Is this want-it-all concept working for today’s marriages? Not particularly well, according to Klein, citing statistics that suggest about 50 per cent of marriages end in some form of separation, and more than 50 per cent of boomer adults are not monogamous.

What most experts forget to mention when discussing our generation’s high divorce record is that divorce was practically socially unacceptable up until the latter half of the 20th century. People weren’t happier then, they were just less likely to be able to do anything about it, unless one of them died. In a country like America (and, by the way, Israel) where people are socially pushed into marriage and see it as an integral part of any relationship, you’re bound to end up with a higher divorce rate, as people discover they’ve made a mistake (or simply grown apart) and break up.
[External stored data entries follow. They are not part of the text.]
(** ** The modify chain *)

(** a modify passes exactly when the amendment is allowed (the order works at
    the broker, no fill landed meanwhile, no change of quantity on a partial fill
    and none at or below what is filled) and the amended order meets the
    exit-legal guards, the reducing claim apart; an outcome carries the guard's
    Allow verdict; and a refusal by the guard is typed by its verdict: a terminal
    order as OrderNotFound and a raced fill as Validation, both to be reconciled
    first, a quantity hazard as RiskRejected and not retried. *)
Theorem preflight_modify_exact e current amended m ctx
    (Hl : limits_in_range (in_limits ctx)) (Hs : state_in_range (in_state ctx)) :
  let r := preflight_modify e current amended m ctx in
  let verdict := modify_verdict (evaluate_modify (current_state m) (make_modify_request current amended) (observed_filled m)) in
  (is_ok (stage_result r) = true <->
     amendable (current_state m) (observed_filled m) current amended /\ exit_guards e amended ctx) /\
  (forall out, stage_result r = Ok out -> modify_checked out = true /\ modify_verdict (out_modify out) = ModifyAllow) /\
  (verdict <> ModifyAllow -> stage r = kModifyGuard /\
     exists err, stage_result r = Err err /\ category err = (rejection_for verdict).1 /\
       action err = (rejection_for verdict).2) /\
  names_stage r.
Proof.
  cbv zeta. rewrite <- modify_allowed_ok. unfold preflight_modify.
  set (v := evaluate_modify (current_state m) (make_modify_request current amended) (observed_filled m)).
  pose proof (modify_allowed_verdict (current_state m) (make_modify_request current amended) (observed_filled m)) as Hv.
  cbv zeta in Hv. fold v in Hv. destruct (modify_allowed v); cbn [negb].
  - rewrite exit_chain_ok by done. split; [tauto|]. split; [|split].
    + intros out (_ & _ & H1 & H2 & _)%exit_chain_outcome. rewrite H1, H2. split; [done|]. by apply Hv.
    + intros H. destruct H. by apply Hv.
    + apply exit_chain_names.
  - destruct (rejection_for (modify_verdict v)) as [c a]. split; [split; [done|by intros [? _]]|].
    split; [done|]. split; [intros _; split; [done|eauto]|apply names_stage_error].
Qed.
Lemma placed_inv O r i leg detail (a := place (run_events r) leg) : placing_inv O r -> i ∉ O -> legs !! i = Some leg ->
  Forall (fun d => acknowledged d (run_events r)) (depends_on leg) ->
  placing_inv (O ++ [i]) (set_leg i (status_from (Some a)) (order_id_from (Some a)) detail
                            (run_events r ++ [PlaceLeg (leg_id leg) a]) r).
Proof.
  intros Hi Hni Hleg Hpre. destruct (not_placed O r i leg Hi Hni Hleg) as [Hn _].
  pose proof (lookup_lt_Some _ _ _ Hleg) as Hlt. destruct Hi as [(L1 & L2 & L3) H2 H3 H4 H5 H6 H7 H8].
  constructor; cbn [set_leg run_status run_order_id run_detail run_events].
  - by rewrite !length_insert.
  - intros j leg' Hj. rewrite answer_of_snoc. destruct (decide (i = j)) as [<-|Hne].
    + rewrite Hleg in Hj. injection Hj as <-. rewrite Hn, String.eqb_refl, !list_lookup_insert_eq by lia. done.
    + rewrite !list_lookup_insert_ne by done. destruct (H2 j leg' Hj) as [-> ->].
      destruct (answer_of (leg_id leg') (run_events r)); [done|].
      destruct (String.eqb_spec (leg_id leg) (leg_id leg')) as [He|]; [|done]. by apply (other_leg i j leg leg') in He.
  - intros id. rewrite placements_snoc, fmap_app, elem_of_app. intros [(j & l & Hj & Hl)%H3|Hid].
    + exists j, l. rewrite elem_of_app. by split; [left|].
    + apply list_elem_of_singleton in Hid as ->. exists i, leg. rewrite elem_of_app. split; [right; left|done].
  - rewrite placements_snoc, fmap_app. apply NoDup_app. split_and!; [done| |apply NoDup_singleton].
    apply answer_of_None in Hn. intros x Hx ->%list_elem_of_singleton. done.
  - apply never_orphaned_snoc; [done|by eapply list_elem_of_lookup_2|done].
  - apply Forall_app. split; [done|]. by repeat constructor.
  - intros j leg' Hj Hleg'. rewrite answer_of_snoc. destruct (answer_of (leg_id leg') (run_events r)) eqn:E; [done|].
    destruct (String.eqb_spec (leg_id leg) (leg_id leg')) as [He|He]; [done|]. intros _.
    apply elem_of_app in Hj as [Hj|Hj%list_elem_of_singleton]; [|congruence].
    destruct (H7 j leg' Hj Hleg' E) as (u & dep & Hu & Hdep & Hin & Hna). exists u, dep.
    rewrite elem_of_app. split_and!; [by left|done|done|].
    intros [ack [Hack|[= Heq _]%list_elem_of_singleton]%elem_of_app]; [apply Hna; by exists ack|].
    assert (u <> i) as Hne by congruence. by apply (other_leg u i dep leg Hdep Hleg Hne).
  - rewrite acked_ids_snoc, omap_app, H8.
    rewrite (acked_same O r i (status_from (Some a)) (order_id_from (Some a)) detail
      (run_events r ++ [PlaceLeg (leg_id leg) a]) Hni). f_equal. cbn [omap list_omap set_leg run_status run_order_id].
    rewrite list_lookup_insert_eq, list_lookup_total_insert_eq by lia.
    destruct a as [ack|e]; simpl; [done|]. by destruct (is_ambiguous e).
Qed.
(** The loop over the children; [all] is how many there are. *)
Fixpoint place_children (seams : SlicedLegSeams) (place : list SlicedEvent -> OrderIntent -> result (ChildPlacement * string))
    (parent : OrderIntent) (all : nat) (children : list OrderIntent) (r : SlicedLegResult) (h : list SlicedEvent) :
    SlicedLegResult * list SlicedEvent :=
  match children with
  | [] =>
      (mkSlicedResult FilledSliced (sg_children r) (placed_count r) (deduped_count r) (paused_at_ref r)
         ("sliced leg complete: " +:+ pretty (Z.of_nat all) +:+ " children (placed " +:+ pretty (placed_count r) +:+
          ", deduped " +:+ pretty (deduped_count r) +:+ ")"), h)
  | child :: rest =>
      let ref := client_ref child in
      let send h :=
        let a := place h child in
        let h := h ++ [PlaceChild ref a] in
        match a with
        | Err _ => pause_for_unknown parent r ref "place_child errored" h
        | Ok (state, id) =>
            if bool_decide (state = Acked)
            then place_children seams place parent all rest (add_child (mkChildResult ref Acked id) 1 0 r) h
            else pause_for_unknown parent r ref "place_child returned Unknown" h
        end in
      match already_placed seams with
      | None => send h
      | Some f =>
          let k := f h ref in
          let h := h ++ [AskPlaced ref k] in
          match k with
          | Err _ => pause_for_unknown parent r ref "already_placed check errored" h
          | Ok true => place_children seams place parent all rest (add_child (mkChildResult ref AlreadyPlaced "") 0 1 r) h
          | Ok false => send h
          end
      end
  end.

(** [h] is what happened before this run. *)
Definition execute_sliced_leg (parent : OrderIntent) (inst : Instrument) (seams : SlicedLegSeams) (h : list SlicedEvent) :
    SlicedLegResult * list SlicedEvent :=
  let start detail := mkSlicedResult SliceRejected [] 0 0 "" detail in
  match place_child seams with
  | None => (start "sliced leg rejected: place_child seam not configured (nothing placed)", h)
  | Some place =>
      match slice parent inst with
      | Err e => (start ("sliced leg rejected: slicer error: " +:+ error_tag e), h)
      | Ok children => place_children seams place parent (length children) children (start "") h
      end
  end.
Lemma fill_closing p f price : moderate p -> Z.abs f < 2 ^ 30 -> 0 <= price < 2 ^ 31 -> vnet p * f < 0 ->
  let closed := Z.min (Z.abs f) (Z.abs (vnet p)) in
  fill_position p f price =
    mkVirtual (vnet p + f)
      (if decide (vnet p + f = 0) then 0 else if decide (Z.abs (vnet p) < Z.abs f) then price else avg_cost p)
      (realized_pnl p + (price - avg_cost p) * closed * Z.sgn (vnet p)).
Proof.
  intros (Hn & Ha & Hr) Hf Hp Hs. cbv zeta. unfold fill_position. fold (opening p f).
  destruct (opening p f) eqn:Ho; [apply opening_spec in Ho; lia|].
  rewrite !abs64_spec by (unfold_ints; lia).
  assert ((if 0 <? vnet p then 1 else -1) = Z.sgn (vnet p)) as -> by (destruct (Z.ltb_spec 0 (vnet p)); lia).
  set (c := Z.min (Z.abs f) (Z.abs (vnet p))). assert (0 <= c < 2 ^ 30) by lia.
  set (d := price - avg_cost p). assert (- 2 ^ 31 < d < 2 ^ 31) by lia.
  assert (- 2 ^ 61 < d * c < 2 ^ 61) by nia. assert (- 2 ^ 61 < d * c * Z.sgn (vnet p) < 2 ^ 61) by nia.
  rewrite (to_i64_small d) by (unfold_ints; lia). rewrite (to_i64_small (d * c)) by (unfold_ints; lia).
  rewrite (to_i64_small (d * c * Z.sgn (vnet p))) by (unfold_ints; lia).
  rewrite !to_i64_small by (unfold_ints; lia). f_equal.
  destruct (Z.eqb_spec (vnet p + f) 0), (decide (vnet p + f = 0)); try done.
  destruct (Z.ltb_spec (Z.abs (vnet p)) (Z.abs f)), (decide (Z.abs (vnet p) < Z.abs f)); done || lia.
Qed.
Alternatively, they choose to keep the security of married/attached life, while getting their excitement by having illicit affairs.

I think it was Jung who theorised that relationships are a tool for growth and tend to end when the mutual lesson that needed to be learned is over (please correct me if I’m wrong) and although I don’t believe all relationships are like that, I do believe many of them are. I often wonder whether social conventions can sometimes stand in the way of allowing us to discover what we need to make us happy. Polygamy was widely practiced in times women were still being treated as property and the message brought forward was that women were monogamous by nature and men were polygamous by nature. This has now been disproved (as if women didn’t already know this). So now both men and women are known to cheat on each other, break up when things go wrong or even, in some cases, have open relationship.

When monogamy was introduced, the attached narrative told us that love is forever, because it made sense for people to believe their relationships were made to last. As the article referenced above says, marriage was often a matter of politics or economics. Maybe the happily ever after narrative was designed to support long-term monogamy as a concept?

It wasn’t just love that was assumed to be forever-lasting up until the late half of the 20th century, everything was built to last: appliances, careers, clothes, they were all presumed to be made for life. Nowadays with our disposable, throw-away culture, could it be that we have learned to throw away anything that doesn’t instantly please us without giving it a proper chance? Is the problem our inability (or unwillingness) to stay put and fix our broken relationships or are dated, unattainable ideals keeping us from progressing and accepting the fact that love may not last forever?